What is expected: Pull out each line of the records holding the string "match".

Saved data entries
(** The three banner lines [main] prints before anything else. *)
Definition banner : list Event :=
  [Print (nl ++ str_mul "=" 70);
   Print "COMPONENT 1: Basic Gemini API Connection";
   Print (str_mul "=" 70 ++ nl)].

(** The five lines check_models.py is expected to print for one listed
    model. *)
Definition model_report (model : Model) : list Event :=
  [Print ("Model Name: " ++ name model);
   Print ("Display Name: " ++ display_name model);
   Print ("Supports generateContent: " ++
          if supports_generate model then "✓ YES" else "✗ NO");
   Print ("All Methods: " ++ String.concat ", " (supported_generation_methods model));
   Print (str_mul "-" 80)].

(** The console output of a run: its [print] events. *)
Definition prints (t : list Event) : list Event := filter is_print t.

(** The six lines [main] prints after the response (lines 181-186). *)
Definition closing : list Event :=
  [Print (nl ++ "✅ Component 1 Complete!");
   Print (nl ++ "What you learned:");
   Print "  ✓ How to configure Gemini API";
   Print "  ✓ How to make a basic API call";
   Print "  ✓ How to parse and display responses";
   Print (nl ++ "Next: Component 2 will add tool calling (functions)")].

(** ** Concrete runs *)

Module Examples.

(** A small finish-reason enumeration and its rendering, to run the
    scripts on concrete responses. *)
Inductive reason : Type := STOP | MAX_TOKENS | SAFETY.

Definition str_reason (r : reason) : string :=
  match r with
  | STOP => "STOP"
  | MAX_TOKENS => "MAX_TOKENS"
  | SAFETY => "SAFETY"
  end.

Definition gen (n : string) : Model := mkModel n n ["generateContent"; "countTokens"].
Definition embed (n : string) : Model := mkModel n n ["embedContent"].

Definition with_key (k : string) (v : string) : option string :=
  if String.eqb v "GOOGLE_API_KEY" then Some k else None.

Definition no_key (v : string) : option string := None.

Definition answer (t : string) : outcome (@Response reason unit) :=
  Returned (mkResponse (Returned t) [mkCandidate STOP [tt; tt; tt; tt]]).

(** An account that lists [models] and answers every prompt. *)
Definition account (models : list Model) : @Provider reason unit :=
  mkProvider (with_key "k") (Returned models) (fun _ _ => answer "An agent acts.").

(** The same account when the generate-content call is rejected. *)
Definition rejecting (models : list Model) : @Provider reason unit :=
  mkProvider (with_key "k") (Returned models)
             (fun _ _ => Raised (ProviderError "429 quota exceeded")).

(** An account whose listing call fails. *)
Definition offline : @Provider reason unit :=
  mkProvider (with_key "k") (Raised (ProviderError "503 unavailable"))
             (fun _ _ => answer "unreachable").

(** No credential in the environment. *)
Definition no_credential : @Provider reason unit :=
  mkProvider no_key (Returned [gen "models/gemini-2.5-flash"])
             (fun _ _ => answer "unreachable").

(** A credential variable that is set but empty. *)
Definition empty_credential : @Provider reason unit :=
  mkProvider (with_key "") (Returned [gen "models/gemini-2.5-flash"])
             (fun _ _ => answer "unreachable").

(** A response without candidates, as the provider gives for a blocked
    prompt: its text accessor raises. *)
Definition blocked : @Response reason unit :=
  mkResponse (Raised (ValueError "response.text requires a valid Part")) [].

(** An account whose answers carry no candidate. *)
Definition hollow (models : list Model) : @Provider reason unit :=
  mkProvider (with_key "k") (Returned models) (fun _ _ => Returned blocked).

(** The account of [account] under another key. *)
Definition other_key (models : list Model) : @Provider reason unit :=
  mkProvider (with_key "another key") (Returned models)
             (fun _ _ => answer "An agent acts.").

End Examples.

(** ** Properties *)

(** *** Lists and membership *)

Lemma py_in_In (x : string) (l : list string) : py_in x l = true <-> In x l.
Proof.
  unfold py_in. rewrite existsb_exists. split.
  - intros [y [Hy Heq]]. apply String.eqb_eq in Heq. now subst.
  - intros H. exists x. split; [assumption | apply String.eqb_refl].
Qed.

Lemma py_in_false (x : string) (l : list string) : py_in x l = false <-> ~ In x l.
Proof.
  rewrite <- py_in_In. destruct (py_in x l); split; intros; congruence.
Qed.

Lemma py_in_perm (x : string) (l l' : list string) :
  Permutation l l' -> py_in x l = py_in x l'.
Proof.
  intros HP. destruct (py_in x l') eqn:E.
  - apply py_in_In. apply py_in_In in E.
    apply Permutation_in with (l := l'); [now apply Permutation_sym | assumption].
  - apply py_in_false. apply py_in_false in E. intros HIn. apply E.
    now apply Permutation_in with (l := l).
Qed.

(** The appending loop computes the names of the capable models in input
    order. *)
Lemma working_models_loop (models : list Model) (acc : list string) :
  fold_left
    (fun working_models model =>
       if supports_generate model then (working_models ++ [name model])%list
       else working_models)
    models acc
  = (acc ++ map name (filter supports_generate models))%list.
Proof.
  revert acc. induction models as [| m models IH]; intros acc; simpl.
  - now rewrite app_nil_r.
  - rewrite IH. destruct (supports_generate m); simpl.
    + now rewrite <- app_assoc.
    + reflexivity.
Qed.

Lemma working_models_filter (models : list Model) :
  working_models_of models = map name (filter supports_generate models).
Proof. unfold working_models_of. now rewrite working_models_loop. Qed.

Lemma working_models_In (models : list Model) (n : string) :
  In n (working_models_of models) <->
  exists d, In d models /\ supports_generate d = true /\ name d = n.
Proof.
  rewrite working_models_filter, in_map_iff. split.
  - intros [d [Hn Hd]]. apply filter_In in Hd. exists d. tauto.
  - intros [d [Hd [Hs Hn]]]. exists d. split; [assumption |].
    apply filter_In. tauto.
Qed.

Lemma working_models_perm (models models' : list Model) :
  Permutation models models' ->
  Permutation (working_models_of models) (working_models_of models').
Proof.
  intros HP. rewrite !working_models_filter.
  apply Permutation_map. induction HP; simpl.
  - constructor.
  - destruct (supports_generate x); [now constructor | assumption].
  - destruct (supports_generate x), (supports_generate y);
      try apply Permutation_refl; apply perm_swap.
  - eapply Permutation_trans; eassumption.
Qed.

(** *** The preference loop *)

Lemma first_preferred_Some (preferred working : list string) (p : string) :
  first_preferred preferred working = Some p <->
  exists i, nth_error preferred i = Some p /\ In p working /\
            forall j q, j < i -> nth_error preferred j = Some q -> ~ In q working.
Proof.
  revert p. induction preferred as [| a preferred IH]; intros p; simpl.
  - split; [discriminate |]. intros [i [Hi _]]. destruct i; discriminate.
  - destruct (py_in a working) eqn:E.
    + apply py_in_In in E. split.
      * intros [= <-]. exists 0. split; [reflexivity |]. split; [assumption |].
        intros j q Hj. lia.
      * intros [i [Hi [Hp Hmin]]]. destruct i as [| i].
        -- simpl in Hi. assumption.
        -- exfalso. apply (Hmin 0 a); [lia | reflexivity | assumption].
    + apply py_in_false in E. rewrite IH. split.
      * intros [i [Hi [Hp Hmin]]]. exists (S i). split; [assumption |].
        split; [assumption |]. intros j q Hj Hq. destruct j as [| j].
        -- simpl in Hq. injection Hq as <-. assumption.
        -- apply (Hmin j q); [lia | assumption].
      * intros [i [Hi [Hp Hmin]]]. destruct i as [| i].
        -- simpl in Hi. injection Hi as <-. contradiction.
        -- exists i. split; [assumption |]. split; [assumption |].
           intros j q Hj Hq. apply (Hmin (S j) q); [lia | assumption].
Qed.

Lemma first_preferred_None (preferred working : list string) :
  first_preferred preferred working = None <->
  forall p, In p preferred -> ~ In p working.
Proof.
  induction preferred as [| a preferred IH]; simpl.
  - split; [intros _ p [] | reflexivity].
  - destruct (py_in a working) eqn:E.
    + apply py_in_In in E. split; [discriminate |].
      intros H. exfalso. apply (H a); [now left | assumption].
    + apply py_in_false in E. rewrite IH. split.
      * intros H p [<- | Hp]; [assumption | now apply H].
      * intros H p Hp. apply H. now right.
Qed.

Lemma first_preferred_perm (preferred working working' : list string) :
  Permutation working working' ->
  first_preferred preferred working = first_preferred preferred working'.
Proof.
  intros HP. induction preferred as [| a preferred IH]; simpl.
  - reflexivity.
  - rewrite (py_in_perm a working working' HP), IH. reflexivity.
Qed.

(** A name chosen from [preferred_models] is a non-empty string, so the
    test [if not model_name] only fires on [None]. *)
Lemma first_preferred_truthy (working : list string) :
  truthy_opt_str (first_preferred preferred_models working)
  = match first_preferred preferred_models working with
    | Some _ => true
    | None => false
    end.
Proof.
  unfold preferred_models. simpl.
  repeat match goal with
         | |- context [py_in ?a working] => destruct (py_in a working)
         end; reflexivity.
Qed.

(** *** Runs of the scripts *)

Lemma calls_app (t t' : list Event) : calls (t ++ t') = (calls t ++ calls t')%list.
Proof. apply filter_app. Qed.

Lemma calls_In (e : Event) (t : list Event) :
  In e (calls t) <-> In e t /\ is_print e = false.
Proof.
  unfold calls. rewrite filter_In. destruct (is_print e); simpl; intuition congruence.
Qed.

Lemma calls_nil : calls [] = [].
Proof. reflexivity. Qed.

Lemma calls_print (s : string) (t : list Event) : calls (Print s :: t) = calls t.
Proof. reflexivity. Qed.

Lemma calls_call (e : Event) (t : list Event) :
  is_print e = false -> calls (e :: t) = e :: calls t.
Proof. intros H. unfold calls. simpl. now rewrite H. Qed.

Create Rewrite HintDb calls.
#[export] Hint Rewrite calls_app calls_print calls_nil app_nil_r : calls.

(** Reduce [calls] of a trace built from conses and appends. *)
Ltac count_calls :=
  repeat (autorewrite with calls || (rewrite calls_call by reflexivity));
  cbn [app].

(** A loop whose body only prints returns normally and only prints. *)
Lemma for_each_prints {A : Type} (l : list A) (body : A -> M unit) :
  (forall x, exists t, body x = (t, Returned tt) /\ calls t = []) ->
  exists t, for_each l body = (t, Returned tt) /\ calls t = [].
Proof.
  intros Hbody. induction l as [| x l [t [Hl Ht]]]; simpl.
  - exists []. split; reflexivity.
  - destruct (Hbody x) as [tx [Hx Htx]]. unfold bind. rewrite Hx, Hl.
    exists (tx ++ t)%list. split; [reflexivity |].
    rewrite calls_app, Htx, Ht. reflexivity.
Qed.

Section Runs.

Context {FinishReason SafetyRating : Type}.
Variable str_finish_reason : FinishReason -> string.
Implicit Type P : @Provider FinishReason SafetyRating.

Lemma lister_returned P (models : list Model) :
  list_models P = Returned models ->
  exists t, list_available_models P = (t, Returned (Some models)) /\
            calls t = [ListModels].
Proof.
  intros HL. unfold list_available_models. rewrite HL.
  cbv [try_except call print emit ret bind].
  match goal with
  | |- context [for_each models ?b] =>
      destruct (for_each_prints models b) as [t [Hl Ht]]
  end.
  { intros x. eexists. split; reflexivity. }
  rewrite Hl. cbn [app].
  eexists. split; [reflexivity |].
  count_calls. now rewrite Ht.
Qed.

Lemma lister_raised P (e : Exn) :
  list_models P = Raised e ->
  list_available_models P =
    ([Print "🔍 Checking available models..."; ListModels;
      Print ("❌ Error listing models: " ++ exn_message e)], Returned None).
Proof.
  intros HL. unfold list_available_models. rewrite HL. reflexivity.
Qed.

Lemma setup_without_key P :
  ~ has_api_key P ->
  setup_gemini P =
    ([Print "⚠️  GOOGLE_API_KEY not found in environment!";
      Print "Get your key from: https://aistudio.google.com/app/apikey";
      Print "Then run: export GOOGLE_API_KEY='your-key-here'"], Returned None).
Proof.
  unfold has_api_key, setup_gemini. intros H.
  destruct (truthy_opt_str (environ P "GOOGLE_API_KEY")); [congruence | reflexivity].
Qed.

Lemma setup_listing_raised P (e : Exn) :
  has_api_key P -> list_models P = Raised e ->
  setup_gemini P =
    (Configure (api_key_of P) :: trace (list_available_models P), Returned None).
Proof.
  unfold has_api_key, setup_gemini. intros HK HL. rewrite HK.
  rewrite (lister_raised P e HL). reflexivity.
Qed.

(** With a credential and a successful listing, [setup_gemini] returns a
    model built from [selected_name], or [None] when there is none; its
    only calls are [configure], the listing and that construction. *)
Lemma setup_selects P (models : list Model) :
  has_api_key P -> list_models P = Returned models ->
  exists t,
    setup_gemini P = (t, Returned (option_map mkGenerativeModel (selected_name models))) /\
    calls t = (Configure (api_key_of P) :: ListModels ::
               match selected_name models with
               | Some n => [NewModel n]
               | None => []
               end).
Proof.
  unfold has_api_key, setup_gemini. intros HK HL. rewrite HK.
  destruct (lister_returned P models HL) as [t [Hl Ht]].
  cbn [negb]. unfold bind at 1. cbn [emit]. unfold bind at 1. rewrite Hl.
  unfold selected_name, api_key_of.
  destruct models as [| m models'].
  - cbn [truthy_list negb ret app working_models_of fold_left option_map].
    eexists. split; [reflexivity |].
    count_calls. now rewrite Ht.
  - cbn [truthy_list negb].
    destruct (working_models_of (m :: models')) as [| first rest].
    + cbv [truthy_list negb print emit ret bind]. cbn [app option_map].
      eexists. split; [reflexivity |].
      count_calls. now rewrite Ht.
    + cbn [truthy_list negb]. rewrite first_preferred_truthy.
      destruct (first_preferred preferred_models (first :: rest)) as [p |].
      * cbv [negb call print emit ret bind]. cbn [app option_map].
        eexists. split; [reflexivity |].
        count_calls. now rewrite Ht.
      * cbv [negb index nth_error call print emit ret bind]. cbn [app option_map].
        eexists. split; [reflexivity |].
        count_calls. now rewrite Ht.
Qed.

Solution for this exercise:
  match r with
  = match first_preferred preferred_models working with
  repeat match goal with
  match goal with
               match selected_name models with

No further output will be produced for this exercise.